I first saw the light of empathy come through in Jackson as I picked him up from school one day. In my little car, I had my iPad resting on top of the gearshift and parking brake as I crept along in the carpool line. As he entered the car, he noticed the iPad and pile of text on the page. I was reading for class, and as I explained to Jackson that I was doing my own version of homework, his eyes demonstrated the connection of empathy; he understood what it is to walk in my shoes.

Empathy is just that, seeking to understand life as experienced by another. To suffer with someone suffering, to struggle with someone struggling, to face fear and danger together with another; to experience life as our neighbor experiences life. In a marriage, if we can understand the world through the eyes of our spouse, we deepen the relationship because then we understand why our spouse gets offended when we say a particular thing, or why she needs lots of compliments, or why he is so hard on himself. Instead of deciding we already understand someone, we approach the other with an attitude of not understanding, trying to get into their skin, walk a mile in their shoes, to really understand what life is like for them and what makes them tick.

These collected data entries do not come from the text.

(** ** The shared category row *)

(** The constructor leaves every entry of [type] but the one of ID 0 at
    the address of the row it allocated first. *)
Lemma MCMaterials_init_type (dn : string) (m0 : MCMaterials) :
  MCMaterials_init dn = Some m0 →
  type m0 !! 0 = Some 1
  ∧ ∀ r, 0 < r → r < id_limit → type m0 !! r = Some 0.
Proof.
  unfold MCMaterials_init. intros H.
  destruct (addBlock (MCMaterials_alloc dn) 0 0 Air_kw) as [[m b]|] eqn:E;
    [|discriminate].
  injection H as <-.
  destruct (addBlock_inv _ _ _ _ _ _ E) as
    (namesRow & currentName & akaRow & colorRow & currentColor & rgba & texture
     & typeRef & typeRow & [HN1 HN2] & [HL1 HL2] & [HA1 HA2]
     & (HC1 & HC2 & HC3 & HC4) & [HT1 HT2] & (HY1 & HY2 & HY3)
     & Hnames & Htype & HtypeRows & Haka & HlE & HlA & Hall & HbyID & Hb & _).
  rewrite Htype. cbn [Nat.eqb MCMaterials_alloc type typeRows length]. split.
  - apply list_lookup_insert_eq. rewrite length_replicate. unfold id_limit. lia.
  - intros r Hr Hlt. rewrite list_lookup_insert_ne by lia.
    by apply lookup_replicate_2.
Qed.

(** An ID keeps the address of the first row as long as no call defines
    its data 0. *)
Lemma run_ops_shared_row (ops : list Op) (q : nat) :
  ∀ m m', run_ops m ops = Some m' →
          type m !! q = Some 0 → 0 < length (typeRows m) →
          Forall (λ op, op_is_default_of q op = false) ops →
          type m' !! q = Some 0.
Proof.
  induction ops as [|[i d kw|name] ops IH]; intros m m' H Hq Hlen Hops;
    simpl in H.
  - by injection H as <-.
  - apply Forall_cons in Hops as [Hop Hops].
    destruct (addBlock m i d kw) as [[m1 b]|] eqn:E; [|discriminate].
    simpl in H.
    destruct (addBlock_inv _ _ _ _ _ _ E) as
      (namesRow & currentName & akaRow & colorRow & currentColor & rgba & texture
     & typeRef & typeRow & [HN1 HN2] & [HL1 HL2] & [HA1 HA2]
     & (HC1 & HC2 & HC3 & HC4) & [HT1 HT2] & (HY1 & HY2 & HY3)
     & Hnames & Htype & HtypeRows & Haka & HlE & HlA & Hall & HbyID & Hb & _).
    apply (IH _ _ H); [| |done].
    + rewrite Htype. destruct d as [|d]; cbn [Nat.eqb]; [|done].
      simpl in Hop. apply bool_decide_eq_false in Hop.
      by rewrite list_lookup_insert_ne.
    + rewrite HtypeRows. destruct (d =? 0)%nat.
      * rewrite length_app. lia.
      * by rewrite length_insert.
  - apply Forall_cons in Hops as [_ Hops]. by apply (IH _ _ H).
Qed.

Lemma build_shared_row (dn : string) (ops : list Op) (m : MCMaterials) (q : nat) :
  build dn ops = Some m → q < id_limit → no_default_definition q ops →
  type m !! q = Some 0.
Proof.
  rewrite build_history. intros Hm Hq Hops.
  apply (run_ops_shared_row _ q _ _ Hm); [|simpl; lia|done].
  by apply lookup_replicate_2.
Qed.

(** C10 (amended): in a freshly constructed registry the entries of [type]
    for the IDs 1 to 4095 refer to one shared row, while the entry of ID 0
    refers to the row that the constructor's definition of Air put in its
    place.  In every registry state, an [addBlock] call with a data other
    than 0 on an ID that never received a definition of its data 0 writes
    the category into the shared row: afterwards the category of that data
    resolves to the written one for every ID that still refers to the
    shared row. *)
Theorem addBlock_writes_shared_type_row :
  ∀ (dn : string) (ops : list Op) (m : MCMaterials) (p d : nat) (kw : BlockKw)
    (m' : MCMaterials) (b : Block) (q : nat),
    build dn ops = Some m →
    no_default_definition p ops → d ≠ 0 →
    addBlock m p d kw = Some (m', b) →
    q < id_limit → no_default_definition q ops →
    (∃ m0, MCMaterials_init dn = Some m0
           ∧ type m0 !! 0 = Some 1
           ∧ ∀ r, 0 < r → r < id_limit → type m0 !! r = Some 0)
    ∧ type m !! p = Some 0
    ∧ type m !! q = Some 0
    ∧ type m' !! q = Some 0
    ∧ Block_type m' (blockWithID m' q d)
      = Some (default "NORMAL"%string (kw_type kw)).
Proof.
  intros dn ops m p d kw m' b q Hm Hp Hd H Hq Hqops.
  pose proof (build_wf _ _ _ Hm) as Hwf.
  pose proof (addBlock_wf _ _ _ _ _ _ Hwf H) as Hwf'.
  destruct (addBlock_inv _ _ _ _ _ _ H) as
    (namesRow & currentName & akaRow & colorRow & currentColor & rgba & texture
     & typeRef & typeRow & [HN1 HN2] & [HL1 HL2] & [HA1 HA2]
     & (HC1 & HC2 & HC3 & HC4) & [HT1 HT2] & (HY1 & HY2 & HY3)
     & Hnames & Htype & HtypeRows & Haka & HlE & HlA & Hall & HbyID & Hb & _).
  assert (Hplt : p < id_limit).
  { rewrite <- (wf_names_len _ Hwf). by eapply lookup_lt_Some. }
  pose proof (build_shared_row _ _ _ _ Hm Hplt Hp) as Hprow.
  pose proof (build_shared_row _ _ _ _ Hm Hq Hqops) as Hqrow.
  rewrite Hprow in HY1. injection HY1 as <-.
  apply Nat.eqb_neq in Hd. rewrite Hd in Htype, HtypeRows.
  split; [|split; [done|split; [done|split]]].
  - destruct (MCMaterials_init_Some dn) as (m0 & H0 & _).
    exists m0. split; [done|]. by apply (MCMaterials_init_type dn).
  - by rewrite Htype.
  - destruct (blockWithID_ID m' q d Hwf') as [HID Hdata].
    unfold Block_type. rewrite HID, Hdata, Htype, Hqrow, HtypeRows.
    cbn [mbind option_bind].
    rewrite list_lookup_insert_eq by by eapply lookup_lt_Some.
    cbn [mbind option_bind]. by apply list_lookup_insert_eq.
Qed.

(** C10 (amended), on a sample: a category written for (5, 3) in a fresh
    registry is read back for (6, 3). *)
Lemma addBlock_writes_shared_type_row_witness :
  ∃ m m' b,
    build "Unused Block" [] = Some m
    ∧ addBlock m 5 3 stairs_kw = Some (m', b)
    ∧ type m !! 5 = Some 0
    ∧ type m !! 6 = Some 0
    ∧ type m' !! 6 = Some 0
    ∧ Block_type m' (blockWithID m' 6 3) = Some "STAIRS"%string.
Proof.
  destruct (build_Some "Unused Block" []) as [m Hm]; [constructor|].
  destruct (addBlock_Some m 5 3 stairs_kw) as (m' & b & H).
  { by eapply build_wf. }
  { apply id_limit_gt; lia. }
  { lia. }
  { by split. }
  destruct (addBlock_writes_shared_type_row _ _ m 5 3 stairs_kw m' b 6 Hm)
    as (_ & H1 & H2 & H3 & H4).
  { repeat constructor. }
  { lia. }
  { done. }
  { apply id_limit_gt; lia. }
  { repeat constructor. }
  exists m, m', b. repeat split; done.
Defined.

(** C10 (counterexample): in a freshly constructed registry the entry of
    [type] for ID 0 is the address of another row than the entry for ID 1,
    and after [addBlock(1, 3, type="STAIRS")] the category of (0, 3) is
    still "NORMAL" while the category of (2, 3) is "STAIRS". *)
Lemma addBlock_writes_shared_type_row_counterexample :
  (m ← MCMaterials_init "Unused Block";
   r ← addBlock m 1 3 stairs_kw;
   Some (type m !! 0, type m !! 1,
         Block_type r.1 (blockWithID r.1 0 3),
         Block_type r.1 (blockWithID r.1 2 3)))
  = Some (Some 1, Some 0, Some "NORMAL"%string, Some "STAIRS"%string).
Proof. vm_compute. reflexivity. Qed.

(** ** Partial-name lookup *)

(** On a registry whose known blocks all resolve, the loop of
    [blocksMatching] returns, and it returns the accumulated blocks
    followed by the blocks that pass the test. *)
Lemma blocksMatching_loop_spec (m : MCMaterials) (spiltNames : list string)
    (blocks : list Block) :
  wf m → Forall (λ b, ID b < id_limit ∧ blockData b < 16) blocks →
  ∀ toReturn, ∃ r,
    blocksMatching_loop m spiltNames blocks toReturn = Some r
    ∧ ∀ v, v ∈ r ↔
           v ∈ toReturn
           ∨ (v ∈ blocks
              ∧ ∃ n a, Block_name m v = Some n ∧ Block_aka m v = Some a
                       ∧ block_matches spiltNames n a = true).
Proof.
  intros Hwf Hblocks. induction Hblocks as [|b blocks [Hi Hd] _ IH];
    intros toReturn.
  - exists toReturn. split; [done|]. intros v. split; [by left|].
    intros [H|[H _]]; [done|]. by apply elem_of_nil in H.
  - destruct (resolve_in_range m b Hwf Hi Hd) as ([n Hn] & [a Ha] & _).
    cbn [blocksMatching_loop]. rewrite Hn, Ha. cbn [mbind option_bind].
    destruct (IH (if block_matches spiltNames n a then toReturn ++ [b]
                  else toReturn)) as (r & Hr & Hiff).
    exists r. split; [done|]. intros v. rewrite Hiff. clear Hiff Hr.
    destruct (block_matches spiltNames n a) eqn:E.
    + rewrite elem_of_app, list_elem_of_singleton, elem_of_cons. split.
      * intros [[H| ->]|[H Hex]]; [by left| |right; by split; [right|]].
        right. split; [by left|]. by exists n, a.
      * intros [H|[[->|H] Hex]]; [by left; left|by left; right|].
        right. by split.
    + rewrite elem_of_cons. split.
      * intros [H|[H Hex]]; [by left|right; by split; [right|]].
      * intros [H|[[->|H] Hex]]; [by left| |right; by split].
        destruct Hex as (n' & a' & Hn' & Ha' & Hmatch). congruence.
Qed.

When Jesus asks us to love our neighbor as ourselves (Mark 12:31), I think of that love as empathy. We might think of the golden rule as going from us to them: I do this for me so I should do it for them. But empathy asks that the golden rule be considered in the other direction: them to us. What’s it like for them to live life and how would I treat myself if I was going through the same thing? Whatever the answer is to that question, that’s the way to treat that person.

Such is what I see in my children. They understand what its like for my wife and I to be in school: the demands, the pressures on our time, the stress. In that understanding, they grant us grace when stress gets the better of us, they offer space when we have to take time apart, and they seek to deepen their understandings by asking questions like “what toys you play with at your school?”

In doing so, they have inspired Dana and I to increase our empathy for when their learning causes them stress, or takes up more time than expected, or otherwise proves burdensome. Our empathy has increased for we are in the midst of the same demands, pressures, and challenges. We’re all having to ask ourselves the golden rule understood as them to us in order navigate all being in school together. But such a challenge has proven to be a gift. In this season of much schooling, of much hustle and bustle, we are grateful for the challenge and for the witness of our children, for in understanding what life is like in each others’ shoes, we find we are walking the journey of life more closely together.

Brief Family Biography
The Goshorn family currently resides in Eastman, Georgia, a small town of about 4500 an hour southeast of Macon. Ted serves as pastor of Eastman First United Methodist Church (eastmanfirst.com), Dana teaches fifth grade math at Bleckley County Elementary School, Jackson attends third grade at the same school, and Carter goes to 3K at Lolly’s Pre-K and Child Care Center. Dana is pursuing a Master of Education degree from Columbus State University in Teacher Leadership. Ted is enrolled at Candler pursuing the Doctor of Ministry degree with a focus on Biblical Interpretation and Proclamation. Together, they love hikes of all kinds, the Nintendo Switch, and pizza. Ted is a sometimes blogger at tedgoshorn.com.